Review of why FMEA is so difficult

January 20, 2019

FMEA stands for Failure Mode Effects Analysis
FRACAS stands for Failure Reporting and Corrective Action System

Definitions – FMEA is a process to reduce the risk of undesirable events. FRACAS is a process to reduce the rate of undesirable events. Hence FMEA failures haven’t happened while FRACAS failures have. FMEA failures are often much more severe than FRACAS failures.

Not a FMEA – When someone says they have reduced the rate of failures for a process, they have performed FRACAS not FMEA.

Lack of management support – Companies make money by selling products and services and also by reducing costs. FMEA does neither. It consumes resources while reducing the risk of costs (caused when failures occur). A nonprofit has to worry about the same issues. If they lose money, they will have to reduce services.

The following is not a compelling appeal to management for resources – “There are some catastrophic failures that have never happened. We can spend some money to make these events even less likely”.

I participated in a company FMEA that was always held during lunch. The reason given by management was that they have more important tasks to do during regular working hours.

Lack of a facilitator – The purpose of a FMEA is to question the design of a product or process. Often, the designer is present. A facilitator can prevent an adversarial confrontation.

Lack of interest – People who design medical instruments like to design. It’s a challenge to motivate them to perform tasks other than design.

Insufficient detail – FMEA is a bottoms up approach and requires listing all process steps. (Fault trees are a top down approach). Mapping out a process requires inclusion of all relevant events. Providing insufficient detail is a problem. Example, a technician examines a clinical sample before it is analyzed. An additional branch could be how is this person hired, trained, etc.

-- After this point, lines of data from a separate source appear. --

(* ===== verification/Osdpcap.v ===== *)
(** * OSDPCAP captures: tools/osdp-parser/osdpcap.c

    The reader of JSON-Lines capture records: a key scanner, string and integer
    readers, a hex decoder and [osdpcap_parse_line].  A C string is the list of
    its bytes before the terminating NUL; a pointer into it is the suffix it points
    to, and [deref] reads through it. *)
From S2P Require Import Prelude.
From Stdlib Require Import Ascii.
From Stdlib Require String.
Import String.StringSyntax.

(** ** C strings *)

(** A string literal. *)
Definition lit (s : String.string) : list Z := (λ a, Z.of_N (N_of_ascii a)) <$> String.list_ascii_of_string s.
Arguments lit s%_string_scope.

Definition QUOTE : Z := 34.
Definition COLON : Z := 58.

(** [*p]: the NUL at the end. *)
Definition deref (p : list Z) : Z := hd 0%Z p.

(** A string without a NUL inside. *)
Definition cstr_ok (s : list Z) : Prop := Forall (λ c, is_byte c ∧ c ≠ 0%Z) s.

(** The string a buffer holds. *)
Fixpoint cstr_of (buf : list Z) : list Z :=
  match buf with
  | [] => []
  | c :: buf => if decide (c = 0%Z) then [] else c :: cstr_of buf
  end.

(** ** The record *)

Definition OSDPCAP_MAX_DATA_LEN : nat := 2048.
Definition OSDPCAP_VERSION_LEN : nat := 16.
Definition OSDPCAP_SOURCE_LEN : nat := 128.

Inductive osdpcap_status : Type :=
  | OSDPCAP_OK
  | OSDPCAP_ERR_INVALID_ARG
  | OSDPCAP_ERR_EMPTY_LINE
  | OSDPCAP_ERR_PARSE
  | OSDPCAP_ERR_MISSING_DATA
  | OSDPCAP_ERR_BAD_HEX
  | OSDPCAP_ERR_DATA_TOO_LARGE.

#[export] Instance osdpcap_status_eq_dec : EqDecision osdpcap_status.
Proof. solve_decision. Defined.

Inductive osdpcap_io : Type := OSDPCAP_IO_UNKNOWN | OSDPCAP_IO_INPUT | OSDPCAP_IO_OUTPUT | OSDPCAP_IO_TRACE.

#[export] Instance osdpcap_io_eq_dec : EqDecision osdpcap_io.
Proof. solve_decision. Defined.

Record osdpcap_record : Type := mk_cap {
  cap_time_sec : Z;
  cap_time_nano : Z;
  cap_io : osdpcap_io;
  cap_data : list Z;
  cap_data_len : nat;
  cap_version : list Z;
  cap_source : list Z }.

(** ** Scanning *)

Definition is_ws (c : Z) : bool := bool_decide (c = 32 ∨ c = 9 ∨ c = 13 ∨ c = 10)%Z.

Stopping at the status quo – As one conducts a FMEA, one lists the possible failure modes for each step, the effect of each failure, and the mitigation for each failure. Example: a process step is to test whether a sample is hemolyzed, the effect (of a failure) is potassium is artificially elevated, and the existing mitigation is to rely on the instrument’s automatic flagging of hemolyzed samples. One might conclude that’s it – no need to do anything further. But all that’s been done is to describe the existing process. This is not FMEA. One must ask questions such as how can the instrument’s flagging system fail.

Acceptable risk is hard to quantify – One can never have a zero failure risk. For example, for blood gas, which is an emergent assay, one remedy to mitigate against an instrument failure is to use two instruments. One can estimate the probability of both instruments failing at the same time. One can add a third machine and so on, always lowering the risk, but it is never zero. Mitigations cost money so one must make a tradeoff between cost and risk.

Dealing with user error is not new

June 25, 2018

A few blogs ago, I reported that a committee had suggested that total error include all phases of testing. I had battled (and was unsuccessful) during the revision of EP27 to include user error as an error source.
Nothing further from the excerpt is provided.